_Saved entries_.
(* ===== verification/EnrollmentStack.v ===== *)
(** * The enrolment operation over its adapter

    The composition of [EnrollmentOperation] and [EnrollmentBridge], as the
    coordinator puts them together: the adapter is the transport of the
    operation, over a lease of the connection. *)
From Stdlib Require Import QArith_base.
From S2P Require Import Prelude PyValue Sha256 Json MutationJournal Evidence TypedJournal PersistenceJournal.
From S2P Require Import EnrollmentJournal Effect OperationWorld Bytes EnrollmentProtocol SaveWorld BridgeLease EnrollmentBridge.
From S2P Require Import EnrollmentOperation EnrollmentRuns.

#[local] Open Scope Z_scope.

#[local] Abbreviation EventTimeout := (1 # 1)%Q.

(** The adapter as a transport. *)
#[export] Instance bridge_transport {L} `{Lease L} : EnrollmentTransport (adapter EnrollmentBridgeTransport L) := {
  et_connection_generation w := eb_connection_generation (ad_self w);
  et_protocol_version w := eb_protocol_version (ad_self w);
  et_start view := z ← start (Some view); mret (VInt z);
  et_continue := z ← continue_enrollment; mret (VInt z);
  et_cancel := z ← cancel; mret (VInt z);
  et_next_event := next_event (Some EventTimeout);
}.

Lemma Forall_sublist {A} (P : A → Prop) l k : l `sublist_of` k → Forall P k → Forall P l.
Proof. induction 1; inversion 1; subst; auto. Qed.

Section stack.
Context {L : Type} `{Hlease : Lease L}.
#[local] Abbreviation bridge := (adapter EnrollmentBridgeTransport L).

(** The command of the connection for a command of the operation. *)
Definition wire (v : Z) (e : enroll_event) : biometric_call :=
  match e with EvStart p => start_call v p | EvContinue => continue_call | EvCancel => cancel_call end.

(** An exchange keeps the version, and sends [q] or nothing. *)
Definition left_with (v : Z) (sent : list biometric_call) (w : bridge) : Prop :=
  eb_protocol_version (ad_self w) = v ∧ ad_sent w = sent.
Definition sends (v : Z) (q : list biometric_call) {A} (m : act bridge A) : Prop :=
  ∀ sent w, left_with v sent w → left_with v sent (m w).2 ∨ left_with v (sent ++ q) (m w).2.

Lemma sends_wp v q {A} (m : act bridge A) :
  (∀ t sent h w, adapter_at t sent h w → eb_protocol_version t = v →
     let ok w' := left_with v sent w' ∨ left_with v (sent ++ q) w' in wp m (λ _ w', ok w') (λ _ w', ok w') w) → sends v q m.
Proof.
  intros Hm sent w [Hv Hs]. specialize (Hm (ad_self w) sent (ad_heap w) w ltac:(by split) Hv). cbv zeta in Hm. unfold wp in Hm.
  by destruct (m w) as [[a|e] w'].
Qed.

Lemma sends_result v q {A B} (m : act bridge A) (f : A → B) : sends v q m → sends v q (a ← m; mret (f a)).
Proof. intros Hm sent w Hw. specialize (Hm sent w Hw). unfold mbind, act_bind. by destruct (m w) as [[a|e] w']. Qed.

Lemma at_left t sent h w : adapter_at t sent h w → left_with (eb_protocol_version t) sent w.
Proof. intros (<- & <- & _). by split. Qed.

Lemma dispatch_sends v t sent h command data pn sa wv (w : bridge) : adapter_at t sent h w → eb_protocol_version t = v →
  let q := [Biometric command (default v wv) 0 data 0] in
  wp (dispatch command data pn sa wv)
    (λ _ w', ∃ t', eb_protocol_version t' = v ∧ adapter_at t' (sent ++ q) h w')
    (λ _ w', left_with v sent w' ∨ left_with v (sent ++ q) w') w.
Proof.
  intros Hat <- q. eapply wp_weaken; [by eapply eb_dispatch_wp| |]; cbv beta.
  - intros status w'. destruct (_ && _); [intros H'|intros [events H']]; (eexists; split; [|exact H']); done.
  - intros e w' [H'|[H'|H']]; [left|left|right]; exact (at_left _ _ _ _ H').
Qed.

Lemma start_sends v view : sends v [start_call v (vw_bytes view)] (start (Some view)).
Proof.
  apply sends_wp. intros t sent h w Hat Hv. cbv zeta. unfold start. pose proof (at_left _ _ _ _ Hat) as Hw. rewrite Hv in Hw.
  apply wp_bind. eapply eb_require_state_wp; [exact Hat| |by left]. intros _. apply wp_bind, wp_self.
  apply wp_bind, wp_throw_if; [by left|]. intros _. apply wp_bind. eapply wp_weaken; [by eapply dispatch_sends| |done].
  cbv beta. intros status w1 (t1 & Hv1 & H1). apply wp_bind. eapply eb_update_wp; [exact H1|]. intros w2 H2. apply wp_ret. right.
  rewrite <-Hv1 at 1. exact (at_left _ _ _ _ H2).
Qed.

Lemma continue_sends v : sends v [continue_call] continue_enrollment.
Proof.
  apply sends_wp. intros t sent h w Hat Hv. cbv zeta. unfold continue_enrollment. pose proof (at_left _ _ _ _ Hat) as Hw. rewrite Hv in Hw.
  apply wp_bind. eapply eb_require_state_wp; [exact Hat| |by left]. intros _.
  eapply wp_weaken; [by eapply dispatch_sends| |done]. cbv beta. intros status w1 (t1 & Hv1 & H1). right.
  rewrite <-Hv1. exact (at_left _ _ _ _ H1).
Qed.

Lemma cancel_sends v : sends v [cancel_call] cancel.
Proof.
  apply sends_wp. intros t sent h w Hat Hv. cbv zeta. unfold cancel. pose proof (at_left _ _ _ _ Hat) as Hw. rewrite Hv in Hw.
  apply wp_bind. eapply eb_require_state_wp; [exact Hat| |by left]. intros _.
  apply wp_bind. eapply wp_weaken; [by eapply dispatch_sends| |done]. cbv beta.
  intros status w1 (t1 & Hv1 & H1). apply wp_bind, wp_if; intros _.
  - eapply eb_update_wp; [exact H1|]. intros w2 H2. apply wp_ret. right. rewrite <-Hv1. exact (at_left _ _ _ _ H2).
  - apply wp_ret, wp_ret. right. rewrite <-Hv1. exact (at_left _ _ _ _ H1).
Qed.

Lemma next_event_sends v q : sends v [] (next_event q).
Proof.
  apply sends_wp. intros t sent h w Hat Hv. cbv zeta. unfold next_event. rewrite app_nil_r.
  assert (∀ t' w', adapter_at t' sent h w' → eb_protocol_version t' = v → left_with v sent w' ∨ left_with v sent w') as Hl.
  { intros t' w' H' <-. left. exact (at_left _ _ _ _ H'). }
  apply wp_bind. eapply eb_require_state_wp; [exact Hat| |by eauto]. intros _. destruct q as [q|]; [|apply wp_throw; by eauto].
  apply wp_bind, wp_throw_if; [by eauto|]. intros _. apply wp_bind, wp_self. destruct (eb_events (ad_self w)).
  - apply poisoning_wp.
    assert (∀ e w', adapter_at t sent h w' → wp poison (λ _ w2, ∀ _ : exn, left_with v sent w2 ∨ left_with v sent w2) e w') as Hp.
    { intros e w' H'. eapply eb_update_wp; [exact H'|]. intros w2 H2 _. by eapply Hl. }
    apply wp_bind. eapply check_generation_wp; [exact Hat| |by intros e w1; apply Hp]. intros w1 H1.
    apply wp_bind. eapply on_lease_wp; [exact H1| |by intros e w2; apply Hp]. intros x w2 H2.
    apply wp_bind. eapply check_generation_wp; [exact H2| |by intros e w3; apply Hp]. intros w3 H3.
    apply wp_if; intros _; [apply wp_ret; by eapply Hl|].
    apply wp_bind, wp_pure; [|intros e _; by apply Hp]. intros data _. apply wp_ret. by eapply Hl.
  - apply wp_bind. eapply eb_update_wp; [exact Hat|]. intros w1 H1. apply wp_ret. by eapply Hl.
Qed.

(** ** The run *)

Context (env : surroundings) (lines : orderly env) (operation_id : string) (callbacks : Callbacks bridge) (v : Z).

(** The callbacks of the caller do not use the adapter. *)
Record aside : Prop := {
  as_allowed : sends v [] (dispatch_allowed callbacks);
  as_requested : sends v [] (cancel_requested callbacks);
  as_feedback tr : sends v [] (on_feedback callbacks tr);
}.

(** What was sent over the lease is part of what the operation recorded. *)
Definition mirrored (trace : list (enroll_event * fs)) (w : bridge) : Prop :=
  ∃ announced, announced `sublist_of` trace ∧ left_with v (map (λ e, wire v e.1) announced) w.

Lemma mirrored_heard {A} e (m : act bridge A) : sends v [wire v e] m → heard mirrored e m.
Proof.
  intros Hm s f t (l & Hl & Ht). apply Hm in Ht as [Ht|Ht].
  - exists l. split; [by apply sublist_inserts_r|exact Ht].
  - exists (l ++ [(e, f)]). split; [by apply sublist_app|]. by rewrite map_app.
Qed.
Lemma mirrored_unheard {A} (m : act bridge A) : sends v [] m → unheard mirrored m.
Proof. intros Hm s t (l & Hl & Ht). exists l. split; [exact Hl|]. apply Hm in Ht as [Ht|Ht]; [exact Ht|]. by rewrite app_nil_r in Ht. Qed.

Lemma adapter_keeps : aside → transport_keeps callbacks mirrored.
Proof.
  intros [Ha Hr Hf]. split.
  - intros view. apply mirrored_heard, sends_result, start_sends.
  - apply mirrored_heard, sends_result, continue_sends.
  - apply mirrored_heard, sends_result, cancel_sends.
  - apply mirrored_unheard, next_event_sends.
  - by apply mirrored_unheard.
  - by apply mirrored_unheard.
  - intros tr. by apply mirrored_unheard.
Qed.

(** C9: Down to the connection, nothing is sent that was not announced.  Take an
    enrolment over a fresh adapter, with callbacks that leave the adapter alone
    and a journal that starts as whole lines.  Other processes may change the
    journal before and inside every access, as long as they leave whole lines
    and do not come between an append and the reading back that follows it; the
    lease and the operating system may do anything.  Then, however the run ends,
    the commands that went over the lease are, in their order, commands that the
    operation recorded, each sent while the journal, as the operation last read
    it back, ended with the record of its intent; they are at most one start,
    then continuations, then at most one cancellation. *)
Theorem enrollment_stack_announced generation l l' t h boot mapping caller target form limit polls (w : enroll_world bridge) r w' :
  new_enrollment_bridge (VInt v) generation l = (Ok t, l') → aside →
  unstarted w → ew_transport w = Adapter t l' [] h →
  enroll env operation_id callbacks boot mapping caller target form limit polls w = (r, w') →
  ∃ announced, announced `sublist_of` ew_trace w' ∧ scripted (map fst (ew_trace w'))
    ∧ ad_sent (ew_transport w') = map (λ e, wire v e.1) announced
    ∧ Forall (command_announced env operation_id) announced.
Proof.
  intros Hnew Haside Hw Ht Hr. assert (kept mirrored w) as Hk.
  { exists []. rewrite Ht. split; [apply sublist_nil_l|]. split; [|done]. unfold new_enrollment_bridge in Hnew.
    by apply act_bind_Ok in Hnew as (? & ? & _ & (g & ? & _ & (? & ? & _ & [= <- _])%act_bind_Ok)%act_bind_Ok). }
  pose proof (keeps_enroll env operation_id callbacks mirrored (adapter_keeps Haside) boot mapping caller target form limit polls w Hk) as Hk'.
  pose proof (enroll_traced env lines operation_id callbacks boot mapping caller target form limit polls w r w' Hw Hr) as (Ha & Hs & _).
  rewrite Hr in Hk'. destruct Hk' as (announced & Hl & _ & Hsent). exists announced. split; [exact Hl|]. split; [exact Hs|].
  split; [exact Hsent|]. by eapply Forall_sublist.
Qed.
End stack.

_WORK REQUEST_. What you return should be exactly the lines above, starting at the one with "ad_sent (ew_transport w')" and ending at the one with "intros Hnew Haside", and nothing else.

_SOLUTION FOR THIS TASK_.
    ∧ ad_sent (ew_transport w') = map (λ e, wire v e.1) announced
    ∧ Forall (command_announced env operation_id) announced.
Proof.
  intros Hnew Haside Hw Ht Hr. assert (kept mirrored w) as Hk.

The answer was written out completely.